For people escaping DFV, having fast access to secure, stable housing is critical to promote safety and wellbeing, including for children. However, for many recipients of SHS assistance there is little change in their housing situation over the time in which they receive support.

One option is specific subsidies or programs available to assist people escaping DFV to access private rental housing. These programs may be transitional housing programs or programs that help people escaping DFV stay in a new home for longer time periods.

Transitional housing is often supported short-term accommodation that is very temporary in nature, and tenants must work with their support provider to apply for long-term housing such as social housing or private rental housing. https://chiavic.com.au/thm/ At the end of the subsidy period clients may not be eligible for further program support and will need to transition, if necessary, to other forms of support such as Jobseeker, disability support pension or Commonwealth Rent Assistance (CRA).

Examples of subsidies or programs include the Rent Choice Start Safely subsidy in NSW and the Rapid Rehousing head-leasing program in Tasmania.

The Rapid Rehousing program provides people affected by family violence with transitional accommodation in the private rental market at a subsidised rent. It is administered through Housing Tasmania and involves a Community Housing Provider taking a one, two or three year lease on a suitable furnished property in the private rental market, and then sub-letting the property to an eligible tenant who is escaping DFV. As the properties are already furnished the person escaping DFV is able to move quickly into their new home and not have to worry about sourcing furnishings and appliances at a time when they are facing considerable emotional stress.

Initially the tenant is given a short, three month or less lease, but this can be extended up to a maximum of one year.
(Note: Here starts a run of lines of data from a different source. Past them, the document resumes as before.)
(** *** Citation resolver *)


Lemma approx_windows_In (n i j : nat) :
  In (i, j) (approx_windows n) <-> (i <= j < n)%nat.
Proof.
  unfold approx_windows. rewrite in_flat_map. split.
  - intros (i' & Hi & Hin). apply in_seq in Hi.
    apply in_map_iff in Hin as (j' & [= <- <-] & Hj). apply in_seq in Hj. lia.
  - intros Hij. exists i. split; [apply in_seq; lia|].
    apply in_map_iff. exists j. split; [reflexivity|]. apply in_seq. lia.
Qed.





(** A quote that is not blank can only be found on a page with spans. *)
Lemma contains_nonempty_spans (nq : list ascii) (pg : PageGeometry) :
  nq <> [] -> contains nq (page_text pg) = true -> spans pg <> [].
Proof.
  intros Hnq Hc Hs. unfold page_text in Hc. rewrite Hs in Hc.
  destruct nq; [congruence | discriminate Hc].
Qed.



(** A citation's hint is in range when it names a page of the geometry. *)
Definition hint_in_range (geometry : list PageGeometry) (c : ParsedCitation) : Prop :=
  forall hint, pc_page_hint c = Some hint ->
               exists pg, In pg geometry /\ page_number pg = hint.






Section Resolver.
Variable policy : MatchPolicy.
Variable geometry : list PageGeometry.

Lemma hinted_page_found (hint : nat) :
  (exists pg, In pg geometry /\ page_number pg = hint) ->
  exists hinted,
    List.find (fun pg => (page_number pg =? hint)%nat) geometry = Some hinted /\
    In hinted geometry /\ page_number hinted = hint.
Proof.
  intros (pg & Hin & Hnum).
  destruct (List.find _ geometry) as [hinted|] eqn:Hf.
  - apply find_some in Hf as [Hin' Heq]. apply Nat.eqb_eq in Heq. eauto.
  - pose proof (find_none _ _ Hf pg Hin) as Hne. cbv beta in Hne.
    apply Nat.eqb_neq in Hne. contradiction.
Qed.
Lemma C5_cancel_twice_witness :
  ("cancel" <> "" /\ toLowerCase_ascii "cancel" = "cancel" /\
   ids_well_formed sample_disk /\
   bookings (loaded sample_disk) = Some sample_list /\
   (exists b, In b sample_list /\ id b = "LAB000002")) /\
  let r1 := run toLowerCase_ascii (fun t => t) sample_env
              ["cancel"; "LAB000002"] sample_disk in
  let r2 := run toLowerCase_ascii (fun t => t) sample_env
              ["cancel"; "LAB000002"] (disk_of r1) in
  reply_of r1 = Some (msg_cancelled "LAB000002") /\
  reply_of r2 = Some (msg_cancelled "LAB000002") /\
  disk_of r2 = disk_of r1.
Proof.
  assert (H0 : "cancel" <> "") by discriminate.
  assert (Ha : toLowerCase_ascii "cancel" = "cancel") by reflexivity.
  assert (Hid : ids_well_formed sample_disk) by exact sample_disk_well_formed.
  assert (Hl : bookings (loaded sample_disk) = Some sample_list)
    by reflexivity.
  assert (Hex : exists b, In b sample_list /\ id b = "LAB000002").
  { exists (sample_booking "LAB000002" "Bob" "confirmed").
    split; [right; left; reflexivity | reflexivity]. }
  split; [repeat split; assumption|].
  destruct (C5_cancel_twice toLowerCase_ascii (fun t => t)
              sample_env sample_env "cancel" "LAB000002" [] sample_disk
              sample_list H0 Ha Hid Hl Hex)
    as (pre & b & post & _ & _ & _ & _ & _ & _ & H1 & H2 & _ & _ & H3).
  cbv zeta. split; [exact H1 | split; [exact H2 | apply H3; reflexivity]].
Defined.

Lemma C6_router_witness :
  (["Hello"] = "Hello" :: [] /\ "Hello" <> "" /\
   toLowerCase_ascii "Hello" <> "book" /\ toLowerCase_ascii "Hello" <> "view" /\
   toLowerCase_ascii "Hello" <> "cancel" /\
   toLowerCase_ascii "Hello" <> "status") /\
  run toLowerCase_ascii (fun t => t) sample_env ["Hello"] sample_disk =
    (Ok msg_unknown, {| disk := sample_disk; trace := [LoadCalled] |}) /\
  run toLowerCase_ascii (fun t => t) sample_env [] sample_disk =
    (Ok msg_help, {| disk := sample_disk; trace := [] |}).
Proof.
  assert (Hargs : ["Hello"] = "Hello" :: []) by reflexivity.
  assert (H0 : "Hello" <> "") by discriminate.
  assert (Nb : toLowerCase_ascii "Hello" <> "book") by discriminate.
  assert (Nv : toLowerCase_ascii "Hello" <> "view") by discriminate.
  assert (Nc : toLowerCase_ascii "Hello" <> "cancel") by discriminate.
  assert (Ns : toLowerCase_ascii "Hello" <> "status") by discriminate.
  split; [repeat split; assumption|].
  split.
  - destruct (C6_router toLowerCase_ascii (fun t => t) sample_env ["Hello"]
                sample_disk) as [_ Hdispatch].
    destruct (Hdispatch "Hello" [] Hargs H0) as (_ & _ & Hunknown).
    exact (Hunknown Nb Nv Nc Ns).
  - destruct (C6_router toLowerCase_ascii (fun t => t) sample_env []
                sample_disk) as [Hhelp _].
    apply Hhelp. left. reflexivity.
Defined.

(** The help guard [!args[0]] also fires on a first token that is the
    empty string.  The argument list [[""]] is not empty and its first
    token lower-cases to none of the four actions, yet the reply is the
    help text, not the unknown-command message, and the store is not
    loaded. *)
Lemma C6_counterexample :
  let args := [""] in
  args <> [] /\
  toLowerCase_ascii (arg 0 args) <> "book" /\
  toLowerCase_ascii (arg 0 args) <> "view" /\
  toLowerCase_ascii (arg 0 args) <> "cancel" /\
  toLowerCase_ascii (arg 0 args) <> "status" /\
  run toLowerCase_ascii (fun t => t) sample_env args sample_disk =
    (Ok msg_help, {| disk := sample_disk; trace := [] |}) /\
  reply_of (run toLowerCase_ascii (fun t => t) sample_env args sample_disk)
    <> Some msg_unknown.
Proof.
  cbv zeta. repeat split; try discriminate.
Qed.

Lemma C8_view_lists_store_witness :
  ("VIEW" <> "" /\ toLowerCase_ascii "VIEW" = "view") /\
  reply_of (run toLowerCase_ascii (fun t => t) sample_env ["VIEW"] sample_disk)
  = Some (view_header ++ entries_from 0 sample_list) /\
  disk_of (run toLowerCase_ascii (fun t => t) sample_env ["VIEW"] None) = None.
Proof.
  assert (H0 : "VIEW" <> "") by discriminate.
  assert (Ha : toLowerCase_ascii "VIEW" = "view") by reflexivity.
  split; [split; assumption|].
  split.
  - destruct (C8_view_lists_store toLowerCase_ascii (fun t => t) sample_env
                "VIEW" [] sample_disk H0 Ha) as (_ & _ & _ & Hrender).
    destruct (Hrender sample_list) as [Hreply _];
      [reflexivity | discriminate | exact Hreply].
  - destruct (C8_view_lists_store toLowerCase_ascii (fun t => t) sample_env
                "VIEW" [] None H0 Ha) as (Hdisk & _).
    exact Hdisk.
Defined.

Lemma C9_first_match_witness :
  ("cancel" <> "" /\ toLowerCase_ascii "cancel" = "cancel" /\
   "status" <> "" /\ toLowerCase_ascii "status" = "status" /\
   ids_well_formed sample_disk /\
   bookings (loaded sample_disk) = Some sample_list /\
   (exists b, In b sample_list /\ id b = "LAB000002")) /\
  (exists pre b post,
     sample_list = (pre ++ b :: post)%list /\
     (forall y, In y pre -> id y <> "LAB000002") /\
     save_calls
       (trace_of (run toLowerCase_ascii (fun t => t) sample_env
                    ["cancel"; "LAB000002"] sample_disk)) =
       [ {| bookings := Some (pre ++ set_status "cancelled" b :: post)%list |} ] /\
     reply_of (run toLowerCase_ascii (fun t => t) sample_env
                 ["status"; "LAB000002"] sample_disk) =
       Some (msg_status (fun t => t) b)) /\
  reply_of (run toLowerCase_ascii (fun t => t) sample_env
              ["status"; "LAB000002"] sample_disk) =
    Some ("*🔍 Booking Status*" ++ nl ++ nl ++
          "*Booking ID:* LAB000002" ++ nl ++
          "*Customer:* Bob" ++ nl ++
          "*Date:* 2025-05-20" ++ nl ++
          "*Time:* 14:00" ++ nl ++
          "*Lab Type:* chemistry" ++ nl ++
          "*Status:* confirmed" ++ nl ++
          "*Booked on:* 2025-05-20T14:00:00.123Z").
Proof.
  assert (H0c : "cancel" <> "") by discriminate.
  assert (Hac : toLowerCase_ascii "cancel" = "cancel") by reflexivity.
  assert (H0s : "status" <> "") by discriminate.
  assert (Has : toLowerCase_ascii "status" = "status") by reflexivity.
  assert (Hid : ids_well_formed sample_disk) by exact sample_disk_well_formed.
  assert (Hl : bookings (loaded sample_disk) = Some sample_list)
    by reflexivity.
  assert (Hex : exists b, In b sample_list /\ id b = "LAB000002").
  { exists (sample_booking "LAB000002" "Bob" "confirmed").
    split; [right; left; reflexivity | reflexivity]. }
  split; [repeat split; assumption|].
  destruct (C9_first_match toLowerCase_ascii (fun t => t) sample_env
              "cancel" "status" "LAB000002" [] sample_disk sample_list
              H0c Hac H0s Has Hid Hl Hex)
    as (pre & b & post & Hsplit & Hpre & Hidb & Hsave & _ & _ & Hreply & _ & _ &
        Htext & _).
  split.
  - exists pre, b, post. repeat split; assumption.
  - rewrite Htext. unfold sample_list in Hsplit.
    destruct pre as [|p1 [|p2 pre]]; cbn [app] in Hsplit.
    + injection Hsplit as <- _. discriminate Hidb.
    + injection Hsplit as _ <- _. reflexivity.
    + injection Hsplit as _ Hp2 _. exfalso.
      apply (Hpre p2); [right; left; reflexivity|].
      rewrite <- Hp2. reflexivity.
Defined.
Tenants pay a rent that is subsidised so that they pay a maximum 30 per cent of household income.

The Community Housing Provider receives $13,000 from the Government per approved property per year to assist with tenancy management costs, including subsidised rent and waiving of bond payments; furnishings and appliances; fixed water and electricity costs and connection fees; and any necessary security of safety upgrades.

The Rapid Rehousing programs features exit planning with the tenant and government entities to ‘ensure that long term housing needs are met and to determine ongoing support needs (if any)’.

Although Rapid Rehousing can be considered as a longer-term transitional accommodation option, if tenants are able to, they may take over the lease (paying market rent) for the property long term and deal directly with the landlord or agent.

Support programs such as Rapid Rehousing are valuable in certain markets, giving women a degree of choice and flexibility and access to a greater portion of the market than they would otherwise have had. However, in markets where rents are high and climbing, the assistance may not be enough as once the subsidised period ends, the unsubsidised rent may become unsustainable.